Ностальгия — сложное слово, образованное двумя греческими корнями: «ностос» (возвращаться на родину) и «алгос» (боль, мука); этот термин был введен в обиход в XVII веке швейцарскими врачами, занимавшимися различными патологиями. Поначалу это слово использовалось для обозначения заболевания неясного характера, от которого страдали молодые швейцарцы, находившиеся вдали от родины в качестве наемных солдат. Первым, кто объяснил возникновение ностальгии вследствие внутреннего чувства утраты, основной причиной которого служит пространственный разрыв, был Кант, живший в XVIII веке. В дальнейшем это общее понятие, отделившись от клинической медицины, стало мыслиться главным образом в русле проблематики человеческого душевного состояния, связанного с чувством утраты во временном плане. Обо всем этом подробно написано в работе уже упоминавшегося автора под названием «Тоска по родине»; отсылаю к ней интересующихся.
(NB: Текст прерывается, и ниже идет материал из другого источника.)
Lemma once_discipline :
  Discipline (A := result StateError DispatchOutcome)
    perform call release process_stopped environment nothing (allowed false) guarding after runs_once.
Proof.
  split.
  - intros q c. by apply dispatch_follows.
  - done.
  - intros s hs q. unfold runs_once, claims, answers. rewrite !omap_app. cbn. by rewrite !app_nil_r.
  - intros *. apply event_once_action.
  - intros s hs i q h gs Ho Hi _. destruct (release_events gs s) as [Hs Hh]. revert Ho.
    apply event_once_at with (h := h); [done|]. rewrite Hh. intros C R Ho.
    eapply once_same; [exact Hs|]. eapply event_once_weaken; [..|exact Ho]; by apply submseteq_inserts_l.
  - intros s hs q Ho. eapply event_once_weaken; [..|exact Ho]; by apply omap_without.
  - intros s hs [source event c|ws now policy c|o rc t n] Ho; cbn [environment].
    + unfold on_chat. destruct (persist_slack_source_event _ _ _ _) as [r d] eqn:E. cbn.
      by eapply once_received.
    + destruct (cleanup_retained_chat _ _ _ _ _) as [r d] eqn:E. cbn.
      apply event_once_forget; [|done]. by eapply cleanup_events.
    + by eapply once_same; [|exact Ho].
Qed.
End OnceDiscipline.

(** ** The agent resumes the stored thread *)

Definition permit_of (t : nat * Held) : option (nat * string) := (fun text => (t.1, text)) <$> h_permit t.2.
Definition permits (hs : list (nat * Held)) : list (nat * string) := omap permit_of hs.

(** A task that knows a conversation's thread has its lock, in process 0, and
    knows the thread that is stored. *)
Definition knows (s : Shared) (q : nat) (h : Held) : Prop :=
  forall key thread, h_thread h = Some (key, thread) ->
    q = O
    /\ (exists text, h_permit h = Some text
        /\ (storable (conversation_id key) -> text = text_of (conversation_id key)))
    /\ conversations (chat s) !! conversation_id key = thread.

Record settled (s : Shared) (hs : list (nat * Held)) : Prop := {
  st_permits : NoDup (permits hs);
  st_locked q text : (q, text) ∈ permits hs -> text ∈ locked s q;
  st_knows i q h : hs !! i = Some (q, h) -> knows s q h;
  st_stored id thread : conversations (chat s) !! id = Some thread -> storable id
}.

Lemma permits_at hs i q h :
  hs !! i = Some (q, h) -> permits hs ≡ₚ option_list (permit_of (q, h)) ++ permits (delete i hs).
Proof. apply omap_at. Qed.

Lemma permits_insert hs i q h h' :
  hs !! i = Some (q, h) ->
  permits (<[i := (q, h')]> hs) ≡ₚ option_list (permit_of (q, h')) ++ permits (delete i hs).
Proof. apply omap_insert. Qed.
Сегодня ностальгия представлена повсеместно. У японцев до сих пор находят отклик фильмы и многосерийные телевизионные драмы, где показано то время, когда все жили «чисто, скромно и прекрасно», при случае речь заходит о моде на ретро и тому подобных прелестях. Индустрия туризма занята воспеванием ушедших эпох — начиная с горячих источников, затерянных в горах, и заканчивая развалинами Европы, а Диснейленд, это обобщенное пространство всемирной ностальгии, функционирует в качестве святой земли для паломников, жаждущих китча. Консервативные политики при каждом удобном случае призывают вернуться к настоящей, не подвергшейся деградации Японии; в порядке антикварного бума потребителю навязывают мебель и керамику, сохранившие недостижимое мастерство ремесленников прошлого, — предметы, не идущие ни в какое сравнение с товарами массового производства. Согласно современному американскому мыслителю Фредерику Джеймисону, сама по себе ностальгия является «стержнем культурного образа позднего капитализма», она говорит скорее не о прошлом, которое было на самом деле, а о вымышленном, идеологизированном, концептуализированном «производстве вещей прошлого», в особом, неочевидном смысле. В этом самом смысле ностальгия противоречит истории: пожалуй, можно сказать, что это чувство возникает вследствие стереотипов идеологически искаженного прошлого.

Ностальгия и миниатюризация связаны отношением взаимной любви и общей мысли. Продолжим рассуждения, ссылаясь на книгу Стюарт «О душевных устремлениях…».

Человек решительно не может объективировать невозвратно прошедшее время как таковое. Здесь непременно посредниками служат вещи — памятные вещи, оставшиеся вещи, сувениры, всевозможные обереги, брелоки и прочее. В любом случае это обязательно что-то небольшое: предметы, которые помещаются в руке. Здесь работает не «теория компактности» Ли Орёна в чистом виде, но закон миниатюризации вещей, действующий с нарастающей силой. Приобретая такого рода сувениры, люди воспринимают их как память о прошлом, в которой заключается настоящий источник личного — либо народного или даже государственного. Так ностальгия становится овеществленной.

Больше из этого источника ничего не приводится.